Entire Sgrena article up. No typos!
Mon Mar 07, 2005 at 12:16:32 AM PDT
I wrote the first part in the previous diary.
La Repubblica has filled in where Il Manifesto left off, and I translated that part as well in the previous diary! (Not like anyone read it or anything) The rest of the article is on the flip.
This was the most dramatic day. But the month that I lived as a confiscated one has probably changed my existence forever. A month alone with myself, prisoner of my deepest convictions. Every hour was a piteous verification on my work. Sometimes they took me around, they arrived to ask me why I ever wanted to go away, to remain. They insisted on personal relationships. It was they to make me think about that priority which we often put aside. They pointed on the family. "Ask your husband for help", they would say. And I said it even in the first video that I believe you have all seen. Life is changed for me. The Iraqi engineer Ra'ad Ali Abdulaziz told it to me, about "a bridge for" being kidnapped with the two Simonas, "my life is no longer the same", he said.
I did not understand. Now I know what he meant. Because I felt all the hardness of the truth, its difficult proposability. And the fragility of who tests it.
In the first days of kidnapping I did not shed a single tear. I was simply infuriated. I said in the face of my kidnappers: "But how, you kidnap me who am against the war?" And at that point they opened a ferocious dialogue. "Yes, because you go to speak with the people, we would never kidnap a journalist who stays in a hotel. And then the fact that you say you are against the war could be a cover". And I retorted, almost to provoke them: "Is it easy to kidnap a weak woman like me, because you do not try with the American soldiers?" I insisted on the fact that they could not ask the Italian government to withdraw the troops, their "political" questioner could not be the government but the Italian people who were and are against the war.
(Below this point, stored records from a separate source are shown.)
(* ===== verification/RedisBus.v ===== *)
(** * RedisBus.v: the redis bus ([src/pkg/bus/redisbus/redisbus.go])

    The transport's goroutines and what they share: subscribers and closers, the read
    worker that dispatches what redis delivers, and the write worker that keeps
    redis's subscriptions in line with the bus's.  A step is what a goroutine does
    between two points where another may come in; the transport's lock [mu] is held
    over several steps only by the read worker while it dispatches, so that it is free
    when that worker is not dispatching.  [RedisPublish] has the publish queues.

    go-redis is not code of the repository: what its calls answer is part of the label
    of a step, and [t_broker] records the channels redis is subscribed to. *)
From S2P Require Import Prelude Bus.

(** ** State *)

(** [redisSubList], its subscriptions named by their places in [t_all]. *)
Record redisSubList : Type := MkSubList {
  sl_subs : list nat;
  sl_next : nat
}.

Record redisSubscription : Type := MkSubscription {
  sub_channel : string;
  sub_queue : bool;
  sub_canceled : bool;
  sub_msgChan : chan bytes
}.

(** The read worker: in [ReceiveMessage], or dispatching with the lock: with the
    subscriptions left to write to, or in the write of a queue's turn. *)
Inductive reader : Type :=
| RReceive
| RSubs (channel : string) (rest : list nat) (msg : bytes)
| RQueue (o : nat) (msg : bytes).

(** A [Close]: past [cancel] and before [unsubscribe], before closing the channel, or
    returned. *)
Inductive closer : Type :=
| CUnsubscribe (o : nat)
| CCloseChan (o : nat)
| CDone (o : nat).

(** The write worker: waiting for [wakeup], in [drain], in a reconciliation before its
    test, calling redis with what to subscribe to and to unsubscribe from, or about to
    note the outcome. *)
Inductive writer : Type :=
| WWait
| WDrain
| WTest
| WCall (subscribe unsubscribe : gset string)
| WNote (subscribe unsubscribe : gset string) (subscribeErr unsubscribeErr : bool).

Record transport : Type := MkTransport {
  t_subs : gmap string redisSubList;
  t_queues : gmap string redisSubList;
  t_all : list redisSubscription;
  t_reader : reader;
  t_closers : list closer;
  t_wakeup : bool;
  t_ops : nat;
  t_writer : writer;
  t_dirty : gset string;
  t_current : gset string;
  t_broker : gset string
}.

Definition New : transport := MkTransport ∅ ∅ [] RReceive [] false 0 WWait ∅ ∅ ∅.

Inductive outcome : Type :=
| Next (s : transport)
| Blocked
| Panic.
It was a seesaw month, between strong hopes and moments of great depression. As when, it was the first Sunday after the Friday of kidnapping, in the Baghdad house where I was confiscated and on which a satellite dish topped, they made me see a Euronews TV report. There I saw my photograph blown up hung up on the town hall in Rome. And I was heartened. Then however, immediately after, arrived the vindication of the Jihad, who announced my execution if Italy did not withdraw its troops. I was terrorized. But immediately they reassured me that it was not them, I must distrust those proclamations, they were some "provokers". I asked often that one who, from his face, seemed the most available who, however, had, with the other one, a soldier's appearance: "Tell me the truth, you want to kill me". And yet, many times, there were strange windows of communication, precisely with them. "Come to see a movie on TV", they would say to me, while a Wahabi woman, covered from head to foot, turned through the house and attended to me.
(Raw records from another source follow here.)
(* ===== verification/NatsBus.v ===== *)
(** * NatsBus.v: the nats bus ([src/pkg/bus/natsbus/natsbus.go])

    Subscriptions to a channel with a local part share one nats subscription, through a
    router; the others have their own.  The state is what the calls, the goroutines that
    close and nats's callbacks share; a step is what one of them does between two points
    where another may come in.

    nats.go is not code of the repository.  Of it the code relies on this: a subscription
    calls its callback for one message at a time, in the order they came, from when it
    was made until [Unsubscribe], which does not wait for a callback under way.  What
    [nc.Subscribe] answers, and what the server delivers, are in the labels of steps.

    A lock held over several steps is the section it is held for: [n_mu] for the
    transport's, [rt_writing] for a router's. *)
From S2P Require Import Prelude Errors Bus.

Section nats.
Context `{GrpcApi} `{!StatusApi} `{!Codec}.

(** ** State *)

(** A [nats.Msg]: its subject, its data, and the header [statusHeader]. *)
Record natsMsg : Type := MkNatsMsg {
  nm_Subject : string;
  nm_Data : bytes;
  nm_Status : string
}.

Definition noRespondersStatus : string := "503".

(** How far the [Close] of a subscription is, which its user calls once: before
    [unsubscribeRouter], in it with the transport's lock, before closing the channel. *)
Inductive closing : Type :=
| KNotCalled
| KUnsubscribe
| KLocked
| KCloseChan
| KReturned.

(** [rs_live]: its user has it.  [rs_read] is what its user has read; [rs_since] how much
    its router had handled when it was opened. *)
Record routerSubscription : Type := MkRouterSub {
  rs_router : nat;
  rs_channel : string;
  rs_canceled : bool;
  rs_msgChan : chan natsMsg;
  rs_close : closing;
  rs_live : bool;
  rs_since : nat;
  rs_read : list natsMsg
}.

(** [rt_writing] is the section of [write] under way: the message, and the subscriptions
    left to write it to.  [rt_log] are the messages handled, [rt_failed] says that nats
    refused the subscription. *)
Record router : Type := MkRouter {
  rt_channel : string;
  rt_queue : bool;
  rt_routes : gmap string (list nat);
  rt_sub : option nat;
  rt_writing : option (natsMsg * list nat);
  rt_log : list natsMsg;
  rt_failed : bool
}.

(** A subscription without a router; [ps_inbox]: it is [SubscribeInbox]'s. *)
Record subscription : Type := MkSub {
  ps_inbox : bool;
  ps_canceled : bool;
  ps_msgChan : chan natsMsg;
  ps_read : list natsMsg
}.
The kidnappers seemed a very religious group to me, in continuous prayer on the verses of the Koran. But Friday, at the moment of my release, that one who seemed the most religious of all and who got up every morning at 5 to pray, made for me his "congratulations", unbelievably, pressing my hand strongly--this is not a usual behavior for an Islamic fundamentalist--adding, "If you behave well you leave immediately". Then, an almost amusing episode. One of the two guardians came to my location terrified both because the TV showed my pictures hung up in the European cities and because of Totti. Yes, Totti, he declared himself a fan of Rome and had remained disconcerted that his favorite player had gone down in the field with the writing "Free Giuliana" on his jersey.
[Iraqi soccer: uniting everyone]
I have lived in an enclave in which I no longer had certainties. I have found myself again deeply weak. I had failed in my certainties. I maintained that it was necessary to go to tell about this filthy war. And I found myself again in the alternative of either staying in a hotel in order to wait or to finish confiscated by fault of my work. "We no longer want anyone", the confiscators were saying. [Aha! They are holding her to kick out the Western journalists!] But I wanted to tell the bloodbath of Falluja through the word of refugees. And that morning already the refugees, and some of their "leaders" did not listen to me.
I had in front of me the exact verification of the analyses on what Iraqi society had become with the war and they hurled their truths in my face: "We don't want anyone, why don't you remain at home, what's the use of this interview to us?" The worse collateral effect, the war that kills communication, crashed upon me. To me who risked everything, defying the Italian government who did not want journalists to be able to reach Iraq, and the Americans who do not want our work to witness what that country has truly become with the war, notwithstanding what they call elections.
Now I ask myself. Is this refusal of theirs a failure? ["Fallimento" also means "bankruptcy". Irony abounds].
Gilgamesh had some of this. I think the article ended properly. Iraqis' refusal even to give an interview shows that they have given up on the ability of the West to interfere in their lives for any good.
Update [2005-3-7 3:32:23 by 4jkb4ia]:
Oh, hell, Cohe has the whole thing up already translated. Why can't I read?